La question les a tellement surpris que certains ont clairement affiché sur leurs visages de gros yeux ronds. Visiblement on ne doit pas souvent leur demander ce genre de choses. Même s’ils viennent juste d’intégrer l’académie, ils ont forcément un projet quelconque. Et c’est ça qu’Ilea veut savoir aujourd’hui.
- Ce n’est pas une question piège, je veux juste savoir ce que vous rêvez de faire une fois que vous sortirez diplômés de l’académie. Cela peut être des projets à long terme comme à court terme.
Certains yeux se baissent, comme réfléchissant à la question, pendant que d’autres se jaugent entre amis pour savoir quoi répondre. Mais le résultat est sans appel. Toujours cet effroyable silence dans la salle de classe. Finalement, histoire d’essayer de faire avancer la discussion, Ilea interroge une élève aux hasards. Les cheveux frissés, la peau mate, assise vers le milieu de la salle.
- Mademoiselle, quel est ton prénom ?
- Ezra Epicea, madame.
- Ezra, c’est un joli prénom. D’où tu viens ? Tu veux bien venir au tableau s’il te plait pour que tout le monde t’entende bien parler ? Désolé je t’en demande beaucoup. D’ailleurs ne m’appelez pas madame par pitié. Je ne suis pas votre professeur, je vous dispense donc de ces formules de politesse qui de toute façon ne me plaisent pas du tout.
L’étudiante finit par arriver au niveau petit estrade, juste à côté de la rousse avant de répondre.
- Je viens de Sinnoh. Mais mes grands-parents viennent d’Alola...
- Oh moi aussi je viens de Sinnoh. En revanche je n’ai pas d’origine alolienne, je suis une pure Sinnoïtes, Unionnienne pour être précise. Alors Ezra dis-nous, quel est ton rêve ?
- Heeeeu...je...en fait j’aime prendre soin des Pokemons...mais je veux pas être éleveuse. Mon père est éleveur et je sais ce que ça implique...mais je sais pas trop vers quoi me diriger...enfin pour le moment...j’aime apprendre des choses nouvelles sur les Pokemons, apprendre des techniques pour les rendre heureux...enfin...voilà...
- Ce sont déjà des premières orientations que tu as là, c’est une bonne chose. Du coup comme tu nous as dit que ton père était éleveur, tu veux bien en dire plus au reste de la classe ?

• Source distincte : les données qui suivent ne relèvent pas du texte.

(* ===================================================================== *)
(** * Text helpers *)
(* ===================================================================== *)

Module Text.

(** A Python string, as a sequence of code points. *)
Abbreviation str := (list N).

(** The bytes of a literal of the source file (which is UTF-8 encoded). *)
Fixpoint bytes_of (s : string) : list N :=
  match s with
  | EmptyString => []
  | String a s' => N_of_ascii a :: bytes_of s'
  end.

(** UTF-8 decoding of a well-formed byte sequence. *)
Fixpoint utf8_decode (bs : list N) : str :=
  match bs with
  | [] => []
  | b :: r =>
      if b <? 0x80 then b :: utf8_decode r
      else if b <? 0xE0 then
        match r with
        | b1 :: r' => ((b - 0xC0) * 64 + (b1 - 0x80)) :: utf8_decode r'
        | _ => []
        end
      else if b <? 0xF0 then
        match r with
        | b1 :: b2 :: r' =>
            ((b - 0xE0) * 4096 + (b1 - 0x80) * 64 + (b2 - 0x80)) :: utf8_decode r'
        | _ => []
        end
      else
        match r with
        | b1 :: b2 :: b3 :: r' =>
            ((b - 0xF0) * 262144 + (b1 - 0x80) * 4096 + (b2 - 0x80) * 64
             + (b3 - 0x80)) :: utf8_decode r'
        | _ => []
        end
  end.

(** A string literal of the source, as code points. *)
Definition U (s : string) : str := utf8_decode (bytes_of s).

(** [str.isspace] for one code point (also the class [\s] of [re]). *)
Definition isspace (c : N) : bool :=
  ((0x09 <=? c) && (c <=? 0x0D)) || ((0x1C <=? c) && (c <=? 0x20))
  || (c =? 0x85) || (c =? 0xA0) || (c =? 0x1680)
  || ((0x2000 <=? c) && (c <=? 0x200A))
  || (c =? 0x2028) || (c =? 0x2029) || (c =? 0x202F) || (c =? 0x205F)
  || (c =? 0x3000).

(** ** Tables of the Python runtime

    [str.lower], [str.isalnum] and the class [\w] of [re] read the Unicode
    Character Database compiled into the interpreter.  The tables below
    are those of version 14.0.0 of the database (CPython 3.11), each a
    list of ranges [(first, last)] sorted by [first]. *)

Fixpoint in_ranges (c : N) (rs : list (N * N)) : bool :=
  match rs with
  | [] => false
  | (first, last) :: rs' =>
      if c <? first then false
      else if c <=? last then true
      else in_ranges c rs'
  end.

- Éleveur ? Éleveur c’est un métier de passion. On ne compte pas son temps ni ses forces. On ne doit pas avoir d’apriori pour certains types...quand on est éleveur on aime tous les Pokemons. On trouve à chacun ses qualités et on sait faire la différence entre un méchant Pokemon et un Pokémon mal dressé. Mon père m’a toujours dit que les Pokemons ne sont pas de nature méchante, ils le deviennent. Être éleveur c’est connaître chaque pensionnaire personnellement, connaître ses goûts, sa personnalité et travailler avec lui en conséquence. C’est partager sa patience et sa force. Pour être éleveur il faut être courageux et aimer les Pokemons a en mourir parce que parfois il faudra veiller tard pour des naissances, il faudra rester présent face aux douleurs. Il faudra donner de son âme pour aider et protéger ces Pokemons...voilà comment je vois le travail de mon père...

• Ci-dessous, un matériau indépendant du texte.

(** On the empty bundle directory [/b], also under the mask 077, the second
    invocation succeeds. *)
Lemma makeBaseEnv_twice_witness :
  succeeded (makeBaseEnv user "/b" (final (makeBaseEnv user "/b" bundle))) = true
  /\ succeeded (makeBaseEnv strict_user "/b"
                  (final (makeBaseEnv strict_user "/b" bundle))) = true.
Proof.
  split.
  - exact (proj1 (makeBaseEnv_twice user "/b" bundle ["b"] (octal "555") 1000
                    ltac:(vm_compute; reflexivity) ltac:(vm_compute; reflexivity)
                    ltac:(vm_compute; reflexivity))).
  - exact (proj1 (makeBaseEnv_twice strict_user "/b" bundle ["b"] (octal "555") 1000
                    ltac:(vm_compute; reflexivity) ltac:(vm_compute; reflexivity)
                    ltac:(vm_compute; reflexivity))).
Defined.

End ScaffoldFacts.

(** ** The archive extractor *)

Module ExtractFacts.
Import GoStr Path FS FSPred Os Extract FSFacts ScaffoldPred ExtractPred.

(** C6 on the code: the archive holds the file [f] twice, first with the
    six bytes abcdef, then with the two bytes xy.  The second entry opens
    the file that the first one created, without truncation: after the
    extraction the file holds xycdef, the bytes of the entry and the tail of
    what was there. *)
Theorem extract_over_longer_file :
  read_file user
    (fs_after (extractEntries user "/d" [long_entry; short_entry] true dest_empty))
    "/d/f"
  = Some "xycdef".
Proof. vm_compute. reflexivity. Qed.

(** A file that is absent holds exactly the bytes of the entry. *)
Example extract_absent_file :
  read_file user (fs_after (extractEntries user "/d" [short_entry] true dest_empty)) "/d/f"
  = Some "xy".
Proof. vm_compute. reflexivity. Qed.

- Merci pour ton explication Ezra. Je pense que ça a pu aider d’autres personnes qui se demandaient ce qu’étaient exactement les éleveurs. Tu peux retourner t’assoir. Ça tombe bien la transition est toute trouvée pour la suite du débat.

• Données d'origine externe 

(** What [getInt64] gives back after [setInt64], for the integers a
    double holds exactly: the low word is read as a signed one. *)
Lemma getInt64_setInt64 g addr val :
  addressable g addr 8 -> 0 <= val < 2 ^ 53 ->
  exists g',
    setInt64 addr val g = (Normal tt, g') /\
    getInt64 addr g' =
      (Normal (if val mod 2 ^ 32 <? 2 ^ 31 then val else val - 2 ^ 32), g').
Proof.
  intros Ha Hv.
  destruct (addressable_blit g addr 8 val 4 (addr + 0) Ha) as (buf & buf1 & Hm & Hb1); [lia..|].
  pose proof (setUint32_run _ _ _ _ _ Hm Hb1) as R1.
  pose proof (memory_with_memory _ buf1 _ Hm) as Hm1.
  assert (Ha1 : addressable (with_memory buf1 g) addr 8).
  { apply (addressable_with_memory _ _ _ _ _ Hm); [|exact Ha].
    by apply BufferFacts.blit_length in Hb1. }
  destruct (addressable_blit _ addr 8 (val / 4294967296) 4 (addr + 4) Ha1)
    as (buf1' & buf2 & Hm1' & Hb2); [lia..|].
  rewrite Hm1 in Hm1'. injection Hm1' as <-.
  pose proof (setUint32_run _ _ _ _ _ Hm1 Hb2) as R2.
  pose proof (memory_with_memory _ buf2 _ Hm1) as Hm2.
  eexists. split.
  { unfold setInt64. rewrite (bind_normal _ _ _ _ _ R1). exact R2. }
  assert (Hlo : ArrayBuffer.slice buf2 (addr + 0) 4 = Some (le_split 4 val)).
  { rewrite (BufferFacts.slice_blit_other _ _ _ _ _ _ Hb2) by (rewrite length_le_split; lia).
    pose proof (BufferFacts.slice_blit_same _ _ _ _ Hb1) as S.
    by rewrite length_le_split in S. }
  assert (Hhi : ArrayBuffer.slice buf2 (addr + 4) 4 = Some (le_split 4 (val / 4294967296))).
  { pose proof (BufferFacts.slice_blit_same _ _ _ _ Hb2) as S.
    by rewrite length_le_split in S. }
  unfold getInt64.
  rewrite (bind_normal _ _ _ _ _ (getInt32_run _ _ _ _ Hm2 Hlo)).
  rewrite (bind_normal _ _ _ _ _ (getInt32_run _ _ _ _ Hm2 Hhi)).
  unfold ret. do 2 f_equal.
  rewrite !le_combine_split. change (Z.of_nat 4 * 8) with 32.
  assert (0 <= val mod 2 ^ 32 < 2 ^ 32) by (apply Z.mod_pos_bound; lia).
  assert (0 <= val / 4294967296 < 2 ^ 21).
  { split; [apply Z.div_pos; lia|apply Z.div_lt_upper_bound; lia]. }
  rewrite (Z.mod_small (val / 4294967296)) by lia.
  rewrite !ToInt32_of_word by lia.
  destruct (Z.ltb_spec (val / 4294967296) (2 ^ 31)); [|lia].
  pose proof (Z.div_mod val 4294967296 ltac:(lia)) as Hdm.
  change (2 ^ 32) with 4294967296 in *.
  rewrite (round_to_double_exact (val / 4294967296 * 4294967296)) by lia.
  destruct (Z.ltb_spec (val mod 4294967296) (2 ^ 31));
    rewrite round_to_double_exact; lia.
Qed.

(** C3 (the code departs from it): [setInt64] writes the integer
    2147483648, which is within the 53-bit-safe range, as the words
    [0x80000000] and [0]; [getInt64] reads the low word with [getInt32]
    and returns -2147483648, not the integer that was written. *)
Theorem getInt64_setInt64_at_2147483648 :
  exists g',
    setInt64 0 2147483648 (fresh_go 16) = (Normal tt, g') /\
    getInt64 0 g' = (Normal (-2147483648), g') /\
    word_at g' 0 = Some 2147483648 /\ word_at g' 4 = Some 0.
Proof. eexists. repeat split; vm_compute; reflexivity. Qed.

(** ** The boxed wire format *)

Lemma with_memory_twice g b1 b2 :
  with_memory b2 (with_memory b1 g) = with_memory b2 g.
Proof.
  unfold with_memory. destruct g as [? ? [i|] ? ? ? ? ? ? ? ? ?]; reflexivity.
Qed.

Lemma slice_prefix buf off n m bs :
  0 <= n -> 0 <= m ->
  ArrayBuffer.slice buf off (n + m) = Some bs ->
  ArrayBuffer.slice buf off n = Some (take (Z.to_nat n) bs).
Proof.
  intros Hn Hm. unfold ArrayBuffer.slice.
  destruct (ArrayBuffer.in_range buf off (n + m)) eqn:E; [|discriminate].
  apply BufferFacts.in_range_spec in E.
  rewrite (proj2 (BufferFacts.in_range_spec buf off n)) by lia.
  intros [= <-]. f_equal. rewrite take_take. f_equal. lia.
Qed.

(** A slot whose high word carries the tag decodes as NaN, whatever the
    type flag and the index. *)
Lemma boxed_is_nan lo flag :
  0 <= lo < 2 ^ 32 -> 0 <= flag <= 3 ->
  Float64.is_nan_pattern (Z.lor lo (Z.shiftl (Z.lor nanHead flag) 32)) = true.
Proof.
  intros Hlo Hf. unfold Float64.is_nan_pattern.
  apply andb_true_iff. split.
  - apply Z.eqb_eq. unfold Float64.exponent_field.
    rewrite Z.shiftr_lor, Z.shiftr_shiftl_r by lia.
    rewrite (Z.shiftr_div_pow2 lo) by lia.
    rewrite (Z.div_small lo) by lia. rewrite Z.lor_0_l.
    assert (flag = 0 \/ flag = 1 \/ flag = 2 \/ flag = 3) as [->|[->|[->| ->]]] by lia;
      reflexivity.
  - apply negb_true_iff, Z.eqb_neq. unfold Float64.mantissa_field. intros E.
    apply (f_equal (fun z => Z.testbit z 51)) in E.
    rewrite Z.land_spec, Z.lor_spec, Z.shiftl_spec, Z.lor_spec in E by lia.
    rewrite Z.bits_0 in E.
    change (Z.testbit nanHead (51 - 32)) with true in E.
    change (Z.testbit (Z.ones 52) 51) with true in E.
    rewrite orb_true_l, orb_true_r in E. discriminate.
Qed.

(** [loadValue] on a slot that holds a double other than NaN. *)
Lemma loadValue_float g buf addr bs b :
  memory g = Some buf -> ArrayBuffer.slice buf addr 8 = Some bs ->
  le_combine bs = b -> Float64.is_nan_pattern b = false ->
  loadValue addr g = (Normal (VNumber (Float b)), g).
Proof.
  intros Hm Hs Hb Hn. unfold loadValue.
  rewrite (bind_normal _ _ _ _ _ (getFloat64_run _ _ _ _ Hm Hs)).
  rewrite Hb. unfold Float64.of_bits. rewrite Hn. reflexivity.
Qed.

La jeune femme descend de la table et se dirige vers le tableau. Elle saisit un feutre Velléda et trace un grand tableau avec deux colonnes. La première se nomme « suivre un métier fait au sein de la famille » et la seconde se nomme « quelque chose de complètement différent de ma famille ». Après avoir fini son tracé, elle retourne sur l’estrade et se tourne vers les élèves.
- Vous allez chacun votre tour passer au tableau et me faire un petit bâton dans la colonne qui correspond à votre rêve. Est-ce que ce que vous rêvez de faire est inspiré par une profession de vos parents, familles ou tuteurs ou est-ce quelque chose de complètement différent, inspiré par une expérience ? C’est parti qui se lance ? Au passage vous me rappellerez votre prénom quand vous irez au tableau, histoire que j’apprenne à vous connaitre.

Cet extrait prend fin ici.